Definition PopulateUnixAddrStruct (socket_file_name : string) : res sockaddr :=
  _ ← CHECK (negb (bool_decide (socket_file_name = "")));
  _ ← CHECK (match socket_file_name with String c _ => negb (byte_of c =? 0) | "" => false end);
  _ ← CHECK (String.length socket_file_name <? path_max)%nat;
  Ok {| sa_family := AF_UNIX;
        sa_data := <[(path_max - 1)%nat := nul]> (strncpy socket_file_name path_max) |}.

Definition ListenOnUnixSocket (socket_file_name : string) : OS Z :=
  listen_fd ← call (sys_socket AF_UNIX (Z.lor SOCK_STREAM SOCK_CLOEXEC) 0);
  _ ← check (negb (listen_fd =? -1));
  b ← SetFdToNonBlocking listen_fd;
  _ ← check b;
  addr ← lift (PopulateUnixAddrStruct socket_file_name);
  _ ← check_err (call (sys_bind listen_fd (Some addr)));
  _ ← check_err (call (sys_listen listen_fd 128));
  mret listen_fd.

Definition ConnectToUnixSocket (socket_file_name : string) : OS Z :=
  connection_fd ← call (sys_socket AF_UNIX (Z.lor SOCK_STREAM SOCK_CLOEXEC) 0);
  _ ← check (negb (connection_fd =? -1));
  addr ← lift (PopulateUnixAddrStruct socket_file_name);
  _ ← check_err (call (sys_connect connection_fd (Some addr)));
  b ← SetFdToNonBlocking connection_fd;
  _ ← check b;
  mret connection_fd.

(** The text that the address string holds afterwards. *)
Definition GetAddressString (address : sockaddr) : res string :=
  if (sa_family address =? AF_INET) || (sa_family address =? AF_INET6) then check_some (sys_inet_ntop address)
  else if sa_family address =? AF_UNIX then Ok ""
  else Fatal.

Definition sizeof_sockaddr_storage : Z := 128.

(** The new descriptor, or -1, and what [*remote_address] holds afterwards. *)
Definition AcceptConnection (listen_fd : Z) (remote_address : string) : OS (Z * string) :=
  r ← call (sys_accept4 listen_fd SOCK_CLOEXEC);
  match r with
  | inl e => _ ← check match e with EAGAIN | EWOULDBLOCK => true | _ => false end; mret (-1, remote_address)
  | inr (connection_fd, address, address_length) =>
      b ← SetFdToNonBlocking connection_fd;
      _ ← check b;
      _ ← check (address_length <=? sizeof_sockaddr_storage);
      remote_address ← lift (GetAddressString address);
      mret (connection_fd, remote_address)
  end.

(** ** [event_fd.cc] *)
Definition SignalEventFd (event_fd : Z) : OS unit := check_err (call (sys_write event_fd 1)).

Definition ClearEventFd (event_fd : Z) : OS unit :=
  byte_count ← call (sys_read event_fd);
  match byte_count with
  | inl e => check match e with EAGAIN | EWOULDBLOCK => true | _ => false end
  | inr n => check (n =? 8)
  end.

(** ** Descriptor sets ([AddFdToSet]) *)
Definition FD_SETSIZE : Z := 1024.

(** [FD_SET] of a descriptor that is not below [FD_SETSIZE] is undefined. *)
Definition FD_SET (fd : Z) (fds : gset Z) : res (gset Z) :=
  if (0 <=? fd) && (fd <? FD_SETSIZE) then Ok ({[fd]} ∪ fds) else Undef.

Definition AddFdToSet (fd : Z) (fds : gset Z) (nfds : Z) : res (gset Z * Z) :=
  _ ← CHECK (0 <=? fd);
  _ ← CHECK (0 <=? nfds);
  fds ← FD_SET fd fds;
  Ok (fds, if fd + 1 >? nfds then fd + 1 else nfds).

(** ** [tcp.cc] *)
Definition GetAddressInfo (address : string) (port : Z) : OS (list addrinfo) :=
  _ ← check (negb (bool_decide (address = "")));
  let hints := {| ai_flags := Z.lor AI_NUMERICHOST AI_NUMERICSERV; ai_family := AF_UNSPEC;
                  ai_socktype := SOCK_STREAM; ai_protocol := 0; ai_addr := None |} in
  r ← call (sys_getaddrinfo (c_str address) (printf_d port) hints);
  _ ← check (r.1 =? 0);
  _ ← check (negb (bool_decide (length r.2 = 0%nat)));
  mret r.2.

Definition BindToAddress (ai : addrinfo) : OS Z :=
  fd ← call (sys_socket (ai_family ai) (Z.lor (ai_socktype ai) SOCK_CLOEXEC) (ai_protocol ai));
  if fd =? -1 then mret (-1) else
  b ← SetFdToNonBlocking fd;
  if negb b then _ ← check_err (call (sys_close fd)); mret (-1) else
  r ← call (sys_bind fd (ai_addr ai));
  if r =? -1 then _ ← check_err (call (sys_close fd)); mret (-1) else
  mret fd.

Definition ConnectToAddress (ai : addrinfo) : OS Z :=
  fd ← call (sys_socket (ai_family ai) (Z.lor (ai_socktype ai) SOCK_CLOEXEC) (ai_protocol ai));
  if fd =? -1 then mret (-1) else
  r ← call (sys_connect fd (ai_addr ai));
  if r =? -1 then _ ← check_err (call (sys_close fd)); mret (-1) else
  b ← SetFdToNonBlocking fd;
  if negb b then _ ← check_err (call (sys_close fd)); mret (-1) else
  mret fd.

Fixpoint BindToSomeAddress_loop (ai_list : list addrinfo) : OS Z :=
  match ai_list with
  | [] => mret (-1)
  | ai :: rest =>
      socket_fd ← BindToAddress ai;
      if negb (socket_fd =? -1) then mret socket_fd else BindToSomeAddress_loop rest
  end.
Definition BindToSomeAddress (ai_list : list addrinfo) : OS Z :=
  _ ← check (negb (bool_decide (length ai_list = 0%nat)));
  BindToSomeAddress_loop ai_list.

Fixpoint ConnectToSomeAddress_loop (ai_list : list addrinfo) : OS Z :=
  match ai_list with
  | [] => mret (-1)
  | ai :: rest =>
      socket_fd ← ConnectToAddress ai;
      if negb (socket_fd =? -1) then mret socket_fd else ConnectToSomeAddress_loop rest
  end.
Definition ConnectToSomeAddress (ai_list : list addrinfo) : OS Z :=
  _ ← check (negb (bool_decide (length ai_list = 0%nat)));
  ConnectToSomeAddress_loop ai_list.

(** The body of the loop of [GetLocalAddress]. *)
Definition local_address_step (selected : Z * string) (ifa : ifaddrs) : res (Z * string) :=
  let '(selected_family, address_string) := selected in
  if Z.land (ifa_flags ifa) IFF_LOOPBACK =? 0 then
    address ← deref (ifa_addr ifa);
    let family := sa_family address in
    if ((family =? AF_INET) && negb (selected_family =? AF_INET)) ||
       ((family =? AF_INET6) && negb (selected_family =? AF_INET) && negb (selected_family =? AF_INET6))
    then s ← GetAddressString address; Ok (family, s)
    else Ok selected
  else Ok selected.

Fixpoint local_address_loop (ifa_list : list ifaddrs) (selected : Z * string) : res (Z * string) :=
  match ifa_list with
  | [] => Ok selected
  | ifa :: rest => selected ← local_address_step selected ifa; local_address_loop rest selected
  end.

Definition GetLocalAddress : OS string :=
  r ← call sys_getifaddrs;
  _ ← check (negb (r.1 =? -1));
  _ ← check (negb (bool_decide (length r.2 = 0%nat)));
  selected ← lift (local_address_loop r.2 (AF_UNSPEC, ""));
  _ ← free (sys_freeifaddrs r.2);
  _ ← check (negb (selected.1 =? AF_UNSPEC));
  _ ← check (negb (bool_decide (selected.2 = "")));
  mret selected.2.

Definition ListenOnLocalAddress (local_address : string) (port : Z) : OS Z :=
  address_info ← GetAddressInfo local_address port;
  socket_fd ← BindToSomeAddress address_info;
  _ ← free (sys_freeaddrinfo address_info);
  _ ← check (negb (socket_fd =? -1));
  _ ← check_err (call (sys_listen socket_fd 128));
  mret socket_fd.

Definition ConnectToRemoteHost (address : string) (port : Z) : OS Z :=
  address_info ← GetAddressInfo address port;
  socket_fd ← ConnectToSomeAddress address_info;
  _ ← free (sys_freeaddrinfo address_info);
  mret socket_fd.

Definition kMinPort : Z := 1024.
Definition kMaxPort : Z := 65535.

(** The endless loop, for [fuel] ports; [None]: none of them was free. *)
Fixpoint unused_port_loop (fuel : nat) (local_address : string) (port : Z) : OS (option Z) :=
  match fuel with
  | O => mret None
  | S fuel =>
      let port := if port + 1 >? kMaxPort then kMinPort else port + 1 in
      address_info ← GetAddressInfo local_address port;
      socket_fd ← BindToSomeAddress address_info;
      _ ← free (sys_freeaddrinfo address_info);
      if negb (socket_fd =? -1) then _ ← check_err (call (sys_close socket_fd)); mret (Some port)
      else unused_port_loop fuel local_address port
  end.

(** [port] is the static variable, which the result replaces. *)
Definition GetUnusedPortForTesting (fuel : nat) (port : Z) : OS (option Z) :=
  local_address ← GetLocalAddress;
  port ← (if port =? -1 then n ← call sys_random; mret (Z.rem n (kMaxPort - kMinPort + 1) + kMinPort)
          else mret port);
  unused_port_loop fuel local_address port.

(** ** The local address *)

(** The first address of the family that is not of a loopback interface. *)
Definition of_family (family : Z) (ifa : ifaddrs) : option sockaddr :=
  match ifa_addr ifa with
  | Some a => if (Z.land (ifa_flags ifa) IFF_LOOPBACK =? 0) && (sa_family a =? family) then Some a else None
  | None => None
  end.
Definition first_of (family : Z) (l : list ifaddrs) : option sockaddr := head (omap (of_family family) l).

* _Task to carry out_
In the listing above, locate the line with "(sys_listen listen_fd 128));" and the line with "(** The text", then extract exactly those lines and every line between them, and nothing more.

* _Answer box_
  _ ← check_err (call (sys_listen listen_fd 128));
  mret listen_fd.

Definition ConnectToUnixSocket (socket_file_name : string) : OS Z :=
  connection_fd ← call (sys_socket AF_UNIX (Z.lor SOCK_STREAM SOCK_CLOEXEC) 0);
  _ ← check (negb (connection_fd =? -1));
  addr ← lift (PopulateUnixAddrStruct socket_file_name);
  _ ← check_err (call (sys_connect connection_fd (Some addr)));
  b ← SetFdToNonBlocking connection_fd;
  _ ← check b;
  mret connection_fd.

(** The text that the address string holds afterwards. *)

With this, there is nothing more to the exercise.